Огнем и мечом — страница 30 из 131

Его горькие размышления прервал Тугай-бей. Глаза татарина сверкали бешенством, лицо было бледно, а зубы так и блистали из-под редких усов.

— Где добыча, где пленные, где головы вождей, где победа? — спрашивал он хриплым голосом.

Хмельницкий вскочил с места.

— Там! — громко ответил он, указывая в сторону коронного лагеря.

— Так иди же туда, — прорычал Тугай-бей, — а не то я поведу тебя самого в Крым на веревке!

— И пойду! Пойду сейчас, возьму добычу и пленников возьму, но ты отдашь отчет хану, потому что ты ищешь добычи, а боя избегаешь.

— Собака, — завыл Тугай, — ты губишь ханское войско!

Они стояли друг против друга. Первый опомнился Хмельницкий.

— Успокойся, Тугай-бей, — сказал он. — Дождь помешал битве, когда Кшечовский сломил уже драгунов. Я знаю их. Завтра они будут драться уже с меньшим ожесточением. Степь размокнет окончательно. Завтра все будут наши.

— Да, так хорошо говорить.

— И я сдержу свое слово. Послушай, Тугай-бей, друг! Тебя хан на помощь прислал мне, не на беду же!

— Ты мне обещал победу, а не поражение.

— Несколько драгунов взято в плен. Я их, пожалуй, отдам тебе.

— Отдай. Я их прикажу посадить на кол.

— Не делай этого. Отпусти их на свободу.

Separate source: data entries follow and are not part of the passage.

(** * djtx-tester: the network-runner control plane

    A shallow embedding of the orchestration core ([server/network.go]) and
    of the client-side stream consumer ([client/client.go]), with the
    properties the specification states about them.

    Layout:
    - [GoStrings]: the two functions of Go's [strings] package the client
      uses, with their characterisations;
    - the Go values shared by both packages ([error], gRPC [Code]);
    - [Client]: [isClientCanceled] and the receive loop of [StreamStatus];
    - [Server]: [newNetwork], [start], [waitForHealthy], [stop]. *)

From Stdlib Require Import String Ascii DecimalString Decimal DecimalNat.
From stdpp Require Import gmap strings list fin_maps.

Local Open Scope string_scope.
Local Open Scope list_scope.

(* ===================================================================== *)
(** ** Go's [strings.HasPrefix] and [strings.HasSuffix]                   *)
(* ===================================================================== *)

Module GoStrings.

(** [len(s) >= len(prefix) && s[0:len(prefix)] == prefix] *)
Definition HasPrefix (s prefix : string) : bool :=
  (String.length prefix <=? String.length s)%nat
  && String.eqb (substring 0 (String.length prefix) s) prefix.

(** [len(s) >= len(suffix) && s[len(s)-len(suffix):] == suffix] *)
Definition HasSuffix (s suffix : string) : bool :=
  (String.length suffix <=? String.length s)%nat
  && String.eqb
       (substring (String.length s - String.length suffix)
                  (String.length suffix) s)
       suffix.

(** What the specification calls "starts with" and "ends with". *)
Definition starts_with (p s : string) : Prop := exists r, s = p +:+ r.
Definition ends_with (q s : string) : Prop := exists r, s = r +:+ q.

End GoStrings.

(* ===================================================================== *)
(** ** Go values shared by the two packages                               *)
(* ===================================================================== *)

(** [google.golang.org/grpc/codes.Code], in the order of the package. *)
Inductive Code : Type :=
  | OK | Canceled | Unknown | InvalidArgument | DeadlineExceeded | NotFound
  | AlreadyExists | PermissionDenied | ResourceExhausted | FailedPrecondition
  | Aborted | OutOfRange | Unimplemented | Internal | Unavailable | DataLoss
  | Unauthenticated.

(** The non-nil [error] values that the two files tell apart:
    - [io.EOF];
    - [context.Canceled] and [context.DeadlineExceeded];
    - [errAborted], the package variable of [server/network.go];
    - an error carrying a gRPC status ([status.Error(code, msg)]);
    - any other error, by its [Error()] text.
    A Go value of type [error] is an [option error], [None] being [nil]. *)
Inductive error : Type :=
  | io_EOF
  | context_Canceled
  | context_DeadlineExceeded
  | errAborted
  | StatusError (c : Code) (msg : string)
  | OtherError (text : string).

#[global] Instance Code_eq_dec : EqDecision Code.
Proof. solve_decision. Defined.

#[global] Instance error_eq_dec : EqDecision error.
Proof. solve_decision. Defined.

(** How a call ends: it returns a value, panics, or never returns because
    it is parked on a channel nobody serves. *)
Inductive outcome (A : Type) : Type :=
  | Ret (a : A)
  | Panic (why : string)
  | Blocked.
Arguments Ret {A} a.
Arguments Panic {A} why.
Arguments Blocked {A}.

(* ===================================================================== *)
(** ** [rpcpb/rpc.proto]: the two messages the code fills                 *)
(* ===================================================================== *)

Module rpcpb.

Record NodeInfo : Type := mkNodeInfo {
  Name : string;
  ExecPath : string;
  Uri : string;
  Id : string;
  LogDir : string;
  DbDir : string;
  WhitelistedSubnets : string;
  Config : string;
}.

Record ClusterInfo : Type := mkClusterInfo {
  NodeNames : list string;
  NodeInfos : gmap string NodeInfo;
  Pid : Z;
  RootDataDir : string;
  Healthy : bool;
}.

End rpcpb.

(* ===================================================================== *)
(** ** [client/client.go]                                                 *)
(* ===================================================================== *)

Module Client.

Import GoStrings.

(** [*status.Status]: a code and a message. *)
Record Status : Type := mkStatus { StatusCode : Code; StatusMessage : string }.

(** [error.Error()] as far as [status.FromError] needs it. *)
Definition Error_text (e : error) : string :=
  match e with
  | io_EOF => "EOF"
  | context_Canceled => "context canceled"
  | context_DeadlineExceeded => "context deadline exceeded"
  | errAborted => "aborted"
  | StatusError _ msg => msg
  | OtherError text => text
  end.

(** [status.FromError(err)]: a nil error is the OK status and [ok]; an error
    that carries a status yields it and [ok]; any other error is wrapped as
    [Unknown] with [ok = false]. *)
Definition FromError (err : option error) : Status * bool :=
  match err with
  | None => (mkStatus OK "", true)
  | Some (StatusError c msg) => (mkStatus c msg, true)
  | Some e => (mkStatus Unknown (Error_text e), false)
  end.

Definition isClientCanceled (ctxErr : option error) (err : option error) : bool :=
  match ctxErr with
  | Some _ => true
  | None =>
    let '(ev, ok) := FromError err in
    if negb ok then false
    else
      match StatusCode ev with
      | Canceled | DeadlineExceeded => true
      | Unavailable =>
        let msg := StatusMessage ev in
        if String.eqb msg "client disconnected" then true
        else if HasPrefix msg "stream error: " && HasSuffix msg "; CANCEL" then true
        else false
      | _ => false
      end
  end.

(** The RPC status an error carries, if it carries one. *)
Definition rpc_status (err : option error) : option (Code * string) :=
  match err with
  | Some (StatusError c msg) => Some (c, msg)
  | _ => None
  end.

(** The conditions of the specification, on the status code and message. *)
Definition cancel_status (c : Code) (msg : string) : Prop :=
  c = Canceled \/ c = DeadlineExceeded
  \/ (c = Unavailable /\ msg = "client disconnected")
  \/ (c = Unavailable /\ starts_with "stream error: " msg /\ ends_with "; CANCEL" msg).

(** *** The receive routine of [StreamStatus] *)

Inductive Level : Type := DebugLevel | InfoLevel | WarnLevel.

#[global] Instance Level_eq_dec : EqDecision Level.
Proof. solve_decision. Defined.

(** A [zap.L()] call: its level, its message and the [zap.Error] field. *)
Record LogEntry : Type := mkLog {
  level : Level;
  message : string;
  logged : option error;
}.

(** What happens to [ch], the channel handed to the consumer. Its element
    type is [*rpcpb.ClusterInfo]; [None] is the nil pointer that
    [GetClusterInfo] yields for a response without the field. *)
Inductive ChanOp : Type :=
  | Send (info : option rpcpb.ClusterInfo)
  | Close.

(** One turn of the [for] loop, as the environment presents it:
    whether [ctx.Done()] and [c.closed] are ready at the [select], what
    [stream.RecvMsg] then delivers, what [stream.Context().Err()] reads
    after a failed receive, and whether [ch] (capacity 1) has room for the
    send. *)
Record Turn : Type := mkTurn {
  ctxDone : bool;
  cliClosed : bool;
  recvInfo : option rpcpb.ClusterInfo;
  recvErr : option error;
  streamCtxErr : option error;
  chanRoom : bool;
}.

(** Why the routine returned. *)
Inductive Cause : Type :=
  | Stopped            (* [ctx.Done()] or [c.closed] at the head of the loop *)
  | CleanEOF
  | CallerCancelled
  | TransportFailure.

Record Routine : Type := mkRoutine {
  logs : list LogEntry;
  ch : list ChanOp;
  closeSends : nat;     (* calls of [stream.CloseSend()] *)
}.

Inductive Run : Type :=
  | Receiving (r : Routine)            (* turns exhausted, still in the loop *)
  | Parked (r : Routine)               (* suspended in [ch <- ...] *)
  | Ended (c : Cause) (r : Routine).

Definition log (l : Level) (m : string) (e : option error) (r : Routine) : Routine :=
  mkRoutine (logs r ++ [mkLog l m e]) (ch r) (closeSends r).

Definition chanOp (o : ChanOp) (r : Routine) : Routine :=
  mkRoutine (logs r) (ch r ++ [o]) (closeSends r).

(** [errors.Is(err, target)] on errors without a wrap chain. *)
Definition errors_Is (err target : error) : bool := bool_decide (err = target).

(** The deferred function: log the result of [stream.CloseSend()] at debug
    level, then [close(ch)]. *)
Definition deferred (r : Routine) : Routine :=
  let r := mkRoutine (logs r) (ch r) (S (closeSends r)) in
  chanOp Close (log DebugLevel "closing stream send" None r).

Definition start_routine : Routine :=
  log InfoLevel "start receive routine" None (mkRoutine [] [] 0).

Fixpoint receiveLoop (turns : list Turn) (r : Routine) : Run :=
  match turns with
  | [] => Receiving r
  | t :: turns' =>
    if ctxDone t || cliClosed t then Ended Stopped (deferred r)
    else
      match recvErr t with
      | None =>
        if chanRoom t then receiveLoop turns' (chanOp (Send (recvInfo t)) r)
        else Parked r
      | Some err =>
        if errors_Is err io_EOF then
          Ended CleanEOF
            (deferred (log DebugLevel
               "received EOF from client; returning to close the stream from server side"
               None r))
        else if isClientCanceled (streamCtxErr t) (Some err) then
          Ended CallerCancelled
            (deferred (log WarnLevel
               "failed to receive status request from gRPC stream due to client cancellation"
               (Some err) r))
        else
          Ended TransportFailure
            (deferred (log WarnLevel
               "failed to receive status request from gRPC stream"
               (Some err) r))
      end
  end.

(** The goroutine started by [StreamStatus]. *)
Definition receiveRoutine (turns : list Turn) : Run := receiveLoop turns start_routine.

(** A turn that delivers a message to the consumer. *)
Definition delivers (t : Turn) : Prop :=
  ctxDone t = false /\ cliClosed t = false /\ recvErr t = None /\ chanRoom t = true.

(** The terminal conditions of the specification (section 4.4), read off a
    turn: the cause it must end with, if it ends the stream. *)
Definition terminal (t : Turn) : option Cause :=
  if ctxDone t || cliClosed t then Some Stopped
  else match recvErr t with
       | None => None
       | Some err =>
         if bool_decide (err = io_EOF) then Some CleanEOF
         else if isClientCanceled (streamCtxErr t) (Some err) then Some CallerCancelled
         else Some TransportFailure
       end.

Definition warnings (r : Routine) : list LogEntry :=
  filter (fun e => level e = WarnLevel) (logs r).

Это украинцы из хоругви Балабана; отпустим их, чтоб они перетянули драгунов на нашу сторону. Будет то же, что с Кшечовским.

Тугай-бей просветлел, проницательно посмотрел на Хмельницкого и проворчал:

— Змея…

— Хитрость стоит столько же, сколько мужество. Если нам удастся склонить на измену драгунов, из всего лагеря никто живым не уйдет. Понимаешь ты?

— Потоцкого возьму я.

— Я тебе отдам его, и Чарнецкого также.

— Ну, а теперь дай горилки… Холодно…

— Хорошо.

В палатку вошел Кшечовский. Полковник был мрачен, как туча. Староство, каштелянство, замки и сокровища исчезли, как дым, после сегодняшней битвы. Завтра из этого дыма может появиться очертание кола или виселицы. Если бы не поголовное уничтожение немцев, полковник не преминул бы предать Хмельницкого и перейти со своими солдатами в лагерь Потоцкого.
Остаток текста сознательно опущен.